Joe Biden is a magical human being. At least if you listen to his stories about himself.
Somehow he is all things to all people, depending upon who he is talking to at the time. If it’s truck drivers, he lies about when he drove an 18-wheeler. If his audience is black, he tells how involved he was in civil rights as a youngster, when he has debunked that himself. He tells them that he went to the black church (after attending Catholic mass). He’s been to Shul more than some Jews, according to Joe Biden. He’s even truly Puerto Rican because of one of the neighborhoods he lived in.

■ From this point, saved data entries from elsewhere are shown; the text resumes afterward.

(** [seed], once the seed's files are read and hash to what they are pinned to. *)
Definition seed (dir : Directory) (graph sidecar_ : string) (thresholds : ModelThresholds)
    (wake_phrase verify_core : string) (probe : option ProbeResult) : Step WakeRegistry :=
  step_bind (store_files dir graph sidecar_ thresholds wake_phrase verify_core probe) (fun m =>
  with_entries (mkWakeRegistry [] [] []) [En_Model m]).
End files.

(** ** Facts *)
Section facts.
Context `{SerdeText} {D : Digest} {DL : DigestLaws D} (not_found : string).

Lemma length_append a b : String.length (a +:+ b) = (String.length a + String.length b)%nat.
Proof. induction a as [|c a IH]; [done|]. rewrite append_cons. cbn. by rewrite IH. Qed.
Lemma length_from_digest d : String.length (sha256_from_digest d) = (2 * length d)%nat.
Proof. induction d as [|b d IH]; [done|]. cbn [sha256_from_digest String.length length]. rewrite IH. lia. Qed.
Lemma length_sha s : String.length (sha256_of s) = 64%nat.
Proof. unfold sha256_of. by rewrite length_from_digest, digest_length. Qed.

Lemma append_inj_length a b c d : String.length a = String.length b -> a +:+ c = b +:+ d -> c = d.
Proof.
  revert b. induction a as [|x a IH]; intros [|y b] Hl E; try done. rewrite !append_cons in E.
  injection E as _ E. cbn in Hl. apply (IH b); [lia|done].
Qed.
Lemma graph_not_sidecar a b : sha256_of a +:+ ".onnx" <> sha256_of b +:+ ".json".
Proof. intros E. apply append_inj_length in E; [done|by rewrite !length_sha]. Qed.
Lemma stored_not_index a suffix : (1 <= String.length suffix)%nat -> sha256_of a +:+ suffix <> REGISTRY_FILE.
Proof. intros Hl E. apply (f_equal String.length) in E. rewrite length_append, length_sha in E. cbn in E. lia. Qed.

(** The file is there and hashes to its name. *)
Definition file_ok (dir : Directory) (name sha : string) : Prop :=
  exists bytes, dir !! name = Some bytes /\ sha256_of bytes = sha.
Definition files_ok (dir : Directory) (m : WakeModel) : Prop :=
  file_ok dir (wm_graph_file m) (wm_graph_sha256 m) /\ file_ok dir (wm_sidecar_file m) (wm_sidecar_sha256 m).
(** What the registry offers is on disk, every graph once. *)
Definition disk_ok (dir : Directory) (r : WakeRegistry) : Prop :=
  forall m, m ∈ models r -> is_usable m = true -> files_ok dir m.
Definition one_each (r : WakeRegistry) : Prop := NoDup (wm_graph_sha256 <$> models r).
(** No model's file is the index itself. *)
Definition off_index (m : WakeModel) : Prop := wm_graph_file m <> REGISTRY_FILE /\ wm_sidecar_file m <> REGISTRY_FILE.
Definition index_free (r : WakeRegistry) : Prop := forall m, m ∈ models r -> is_usable m = true -> off_index m.

(** *** Opening *)
Lemma file_status_verified dir name sha bytes :
  file_status not_found dir name sha = (Fs_Verified, bytes) -> file_ok dir name sha.
Proof.
  unfold file_status. destruct (negb (safe_name name)); [done|]. destruct (dir !! name) as [b|] eqn:E; [|done].
  destruct (String.eqb_spec (sha256_of b) sha); [|done]. intros _. by exists b.
Qed.

Lemma registry_entry_unverified raw m : registry_entry raw = Ok m -> wm_sidecar m = None.
Proof.
  destruct raw as [| | | | |o]; cbn; try done. repeat first [rewrite let_Ok; intros ([[??]?] & _ & H0); revert H0
    | rewrite let_Ok; intros (? & _ & H0); revert H0]. by intros [= <-].
Qed.
(* ===== verification/SettingsContract.v ===== *)
(** * The settings service's contract

    What the definitions of [SettingsService] guarantee: memory, rows and published
    snapshots in step over every history of commands, the effect of each edit, the
    models that stay usable, the watchers, the composed [session.ready]. *)
From Stdlib Require Import Floats.SpecFloat Sorting.Sorted.
From S2P Require Import Prelude Bytes WireEnum Float Ema Vocab Json Policy Session Clock Evidence Level Transcript Document Values Settings Stored Registry SettingsService.

(** ** Facts *)
Section facts.
Context `{Unicode} `{SerdeText}.

(** Equal as the code compares them, possibly in several steps ([0.0 == -0.0]). *)
Definition alike (a b : SettingValue) : Prop := rtsc (fun x y => value_eqb x y = true) a b.
Definition alike_settings (a b : DeviceSettings) : Prop := forall k, alike (key_get a k) (key_get b k).

#[export] Instance alike_equivalence : Equivalence alike.
Proof. exact rtsc_equivalence. Qed.
#[export] Instance alike_settings_equivalence : Equivalence alike_settings.
Proof.
  split; [intros a k; reflexivity|intros a b Hab k; symmetry; apply Hab|].
  intros a b c Hab Hbc k. by transitivity (key_get b k).
Qed.
Lemma value_eqb_alike a b : value_eqb a b = true -> alike a b.
Proof. intros Hab. apply rtc_once. by left. Qed.
Lemma settings_eqb_alike a b : settings_eqb a b = true -> alike_settings a b.
Proof.
  unfold settings_eqb. rewrite forallb_forall. intros Hf k. apply value_eqb_alike, Hf. apply list_elem_of_In, all_complete.
Qed.
Lemma settings_eqb_differences a b : settings_eqb a b = true <-> differences a b = [].
Proof.
  unfold settings_eqb, differences. generalize (ALL : list SettingKey). induction l as [|k l IH]; [done|]. cbn.
  destruct (value_eqb (key_get a k) (key_get b k)); cbn; [exact IH|done].
Qed.

Lemma alike_model_value v w : alike v w -> forall m, v = Sv_WakeModel m -> w = Sv_WakeModel m.
Proof.
  induction 1 as [x|x y z Hxy _ IH]; intros m Ex; [exact Ex|]. apply IH. subst x. destruct Hxy as [Hxy|Hxy].
  - destruct y; try discriminate Hxy. cbn in Hxy. by apply String.eqb_eq in Hxy as ->.
  - destruct y; try discriminate Hxy. cbn in Hxy. by apply String.eqb_eq in Hxy as ->.
Qed.
Lemma alike_model a b : alike (key_get a Sk_WakeModel) (key_get b Sk_WakeModel) -> selected_graph a = selected_graph b.
Proof. intros Hk. pose proof (alike_model_value _ _ Hk _ eq_refl) as E. cbn in E. by injection E. Qed.

Lemma reuse_alike previous id next : alike_settings (sh_settings (reuse previous id next)) next.
Proof.
  unfold reuse. destruct previous as [p|]; [|reflexivity]. destruct (settings_eqb (sh_settings p) next) eqn:E; [|reflexivity]. by apply settings_eqb_alike.
Qed.

Lemma stored_keyed text : keyed (sc_values (stored_config_parse text)).
Proof. apply stored_parse_ok. Qed.

Lemma effective_alike a b device sections :
  keyed (sc_values device) -> alike_settings a b -> alike_settings (effective_settings a device sections) (effective_settings b device sections).
Proof.
  intros Hk Hab k. rewrite !effective_get by exact Hk. destruct (sc_values device !! k) as [v|]; [|apply Hab].
  destruct (value_applies sections k); [reflexivity|apply Hab].
Qed.

(** *** What the memory holds is what the rows say, and what is published follows it *)
(** A publication's allocations are the fleet's or a device's, and not later than it. *)
Definition labels (generation : N) (p : SettingsSnapshot) : Prop :=
  ((sh_id (sn_fleet p)).2 = None /\ ((sh_id (sn_fleet p)).1 <= generation)%N) /\
  forall device e, sn_devices p !! device = Some e ->
    (sh_id (en_settings e)).2 = Some device /\ ((sh_id (en_settings e)).1 <= generation)%N.
Definition labelled (s : State) : Prop := forall p, st_previous s = Some p -> labels (st_generation s) p.
Definition in_step (rows : StoredRows) (s : State) : Prop :=
  st_fleet s = stored_config_parse (rw_fleet rows) /\
  (forall device stored, st_devices s !! device = Some stored -> exists row, stored = from_row row) /\
  (forall device stored, st_devices s !! device = Some stored -> stored_ok (sd_config stored)) /\
  labelled s.
(** Of every device but the [stale] ones, memory is what its row says. *)
Definition synced (stale : gset string) (rows : StoredRows) (s : State) : Prop :=
  forall device, device ∉ stale -> st_devices s !! device = from_row <$> rw_devices rows !! device.

Definition entry_current (fleet : DeviceSettings) (stored : StoredDevice) (e : DeviceEntry) : Prop :=
  alike_settings (sh_settings (en_settings e)) (effective_settings fleet (sd_config stored) (ss_known (sd_sections stored))) /\
  en_overridden e = ss_known (sd_sections stored) /\
  en_issues e = sc_issues (sd_config stored) ++ ss_issues (sd_sections stored).
Definition current (s : State) (p : SettingsSnapshot) : Prop :=
  sn_generation p = st_generation s /\
  alike_settings (sh_settings (sn_fleet p)) (fleet_settings (st_fleet s)) /\
  sn_fleet_issues p = sc_issues (st_fleet s) /\
  sn_registry p = st_registry s /\
  forall device, option_Forall2 (entry_current (fleet_settings (st_fleet s))) (st_devices s !! device) (sn_devices p !! device).
Definition published (s : State) : Prop := exists p, st_previous s = Some p /\ current s p.

Lemma publish_current s s' p :
  (forall device stored, st_devices s !! device = Some stored -> stored_ok (sd_config stored)) ->
  publish s = (s', p) ->
  st_previous s' = Some p /\ current s' p /\
  st_fleet s' = st_fleet s /\ st_devices s' = st_devices s /\ st_registry s' = st_registry s /\
  st_generation s' = (st_generation s + 1)%N.
Proof.
  intros Hk [= <- <-]. split_and!; try reflexivity. split_and!; try reflexivity; [apply reuse_alike|].
  intros device. cbn [sn_devices build publish]. unfold build. cbn [sn_devices st_devices st_fleet]. rewrite map_lookup_imap. destruct (st_devices s !! device) as [stored|] eqn:E; [|constructor].
  constructor. split_and!; [|reflexivity|reflexivity]. unfold build_entry. cbn [en_settings]. etrans; [apply reuse_alike|]. apply effective_alike; [exact (proj1 (Hk _ _ E))|]. apply reuse_alike.
Qed.

Lemma reuse_label previous id next generation :
  (id.1 <= generation)%N ->
  (forall q, previous = Some q -> (sh_id q).2 = id.2 /\ ((sh_id q).1 <= generation)%N) ->
  (sh_id (reuse previous id next)).2 = id.2 /\ ((sh_id (reuse previous id next)).1 <= generation)%N.
Proof.
  intros Hid Hq. unfold reuse. destruct previous as [q|]; [|done]. destruct (settings_eqb _ _); [by apply Hq|done].
Qed.
Lemma build_labels s : labelled s -> labels (st_generation s + 1) (build s).
Proof.
  intros Hl. split.
  - apply (reuse_label _ (_, None)); [cbn [fst]; lia|]. intros q. destruct (st_previous s) as [p|] eqn:Ep; [|done].
    intros [= <-]. destruct (Hl p Ep) as [[H1 H2] _]. split; [exact H1|lia].
  - intros device e. unfold build. cbn [sn_devices]. rewrite map_lookup_imap. intros (stored & _ & [= <-])%bind_Some.
    unfold build_entry. cbn [en_settings]. apply (reuse_label _ (_, Some device)); [cbn [fst]; lia|]. intros q.
    destruct (st_previous s) as [p|] eqn:Ep; [|done]. cbn [mbind option_bind]. intros (e & He & ->)%fmap_Some.
    destruct (Hl p Ep) as [_ Hd]. destruct (Hd device e He) as [H1 H2]. split; [exact H1|lia].
Qed.

Lemma publish_in_step rows s s' p : in_step rows s -> publish s = (s', p) -> in_step rows s' /\ published s'.
Proof.
  intros (Hf & Hd & Hk & Hl) Hp. destruct (publish_current s s' p Hk Hp) as (Hprev & Hc & Ef & Ed & _ & Eg).
  split; [|by exists p]. unfold in_step. rewrite Ef, Ed. split_and!; [done|done|done|]. intros q Hq.
  assert (q = p) as -> by congruence. rewrite Eg. injection Hp as _ <-. by apply build_labels.
Qed.

Lemma from_row_ok row : stored_ok (sd_config (from_row row)).
Proof. exact (stored_parse_ok (Some (dr_config row))). Qed.

Lemma start_published rows registry : in_step rows (start rows registry).1 /\ published (start rows registry).1.
Proof.
  unfold start. destruct (publish _) as [s p] eqn:E. cbn [fst]. eapply publish_in_step; [|exact E].
  unfold in_step. cbn [st_fleet st_devices]. split_and!; [reflexivity| | |by intros ?].
  - intros device stored. rewrite lookup_fmap. intros (r & _ & ->)%fmap_Some. by exists r.
  - intros device stored. rewrite lookup_fmap. intros (r & _ & ->)%fmap_Some. apply from_row_ok.
Qed.
End facts.

Section serving.
Context `{Unicode} `{SerdeText} `{Digest}.

Definition kept (rows : StoredRows) (s : State) : Prop := in_step rows s /\ published s.

Lemma published_set_registry registry s rows s' p :
  in_step rows s -> publish (set_registry registry s) = (s', p) -> kept rows s'.
Proof. intros Hs. apply publish_in_step. exact Hs. Qed.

So when Biden goes overseas to represent the United States, you have to hold your breath, in concern, about what he might say. While he was in Ukraine meeting with Volodymyr Zelensky, Biden babbled that he “built a coalition of nations from the Atlantic to the Pacific. NATO. To the, in the Atlantic. Japan in the Pacific.” Then he weirdly grabbed a Ukrainian official’s bicep and complimented him on it, giving in to that obsession he seems to have with men’s biceps.

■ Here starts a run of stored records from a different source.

Record grouping (window_ns : Z) (releases : list Z) (groups : list (list Z)) : Prop := {
  gr_all : concat groups = releases;
  gr_sizes : Forall (fun g => g <> [] /\ (length g <= 3)%nat /\ Sorted (within window_ns) g) groups;
  gr_maximal : Sorted (ended_before window_ns) groups;
}.

Fixpoint taps (p : ButtonPolicy) (l : list (Z * N)) : ButtonPolicy * list ButtonOutput :=
  match l with
  | [] => (p, [])
  | (release, now) :: l =>
      let '(p, out) := tap release now p in let '(p, rest) := taps p l in (p, out ++ rest)
  end.

Definition group_event (g : list Z) : ButtonOutput := Bo_Event (tap_event (N.of_nat (length g))).

Lemma Sorted_snoc {A} (R : A -> A -> Prop) l x :
  Sorted R l -> (forall a, last l = Some a -> R a x) -> Sorted R (l ++ [x]).
Proof.
  induction l as [|y [|z l] IH]; intros Hs Hl; cbn.
  - by repeat constructor.
  - constructor; [by repeat constructor|]. constructor. by apply Hl.
  - inversion_clear Hs as [|? ? Ht Hh]. inversion_clear Hh. constructor; [|by constructor].
    apply IH; [done|]. intros a Ha. apply Hl. done.
Qed.

(** Where the policy stands after some taps: the groups closed, whose events
    were fired, and the one still open. *)
Inductive tapped (window_ns : Z) (releases : list Z) (p : ButtonPolicy) (out : list ButtonOutput) : Prop :=
  | tapped_closed closed :
      grouping window_ns releases closed -> bp_group p = None ->
      (forall g, last closed = Some g -> length g = 3%nat) ->
      out = group_event <$> closed -> tapped window_ns releases p out
  | tapped_open closed g group :
      grouping window_ns releases (closed ++ [g]) -> bp_group p = Some group ->
      tg_taps group = N.of_nat (length g) -> (length g < 3)%nat -> last g = Some (tg_last_release_ns group) ->
      out = group_event <$> closed -> tapped window_ns releases p out.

They also appear to have staged the air raid sirens that were blaring there during his photo op walk in Kyiv since reports indicated there were no explosions, no Russian missiles or strikes being reported at the time, and hadn’t been for five days according to a CNN reporter.
Now, Biden is in Poland, meeting with officials there to talk about Russia and the war in Ukraine.
“As a young man, I was born in a coal town of Scranton, Pennsylvania,” Biden said he told the Polish president. Being born as a young man is a neat trick — more signs of his magical nature. “Then, when coal died, we moved down to Delaware, to a town called Claymont, Delaware, which was a working-class town, but everyone in town was either Polish or Italian. I grew up feeling self-conscious my name didn’t end in an S-K-I or O,” Biden said. “All kidding aside.”
Was that before or after he was black, a Puerto Rican civil rights icon, and pulled out the chain for the fight against Corn Pop? A made-up story to pander for all occasions.
Democrats like to whine about Rep. George Santos (R-NY). Yeah, that’s bad, but he’s an inconsequential new guy who is never going to be given any real power, this is the alleged leader of the free world, and you can never trust anything he says as being based in reality. And he’s saying things that can impact all of us on the world stage. What must the Polish leaders think when he goes off like this? The faces of the Ukrainian officials, when he grabbed the guy’s bicep, were something else — they were trying hard to look away.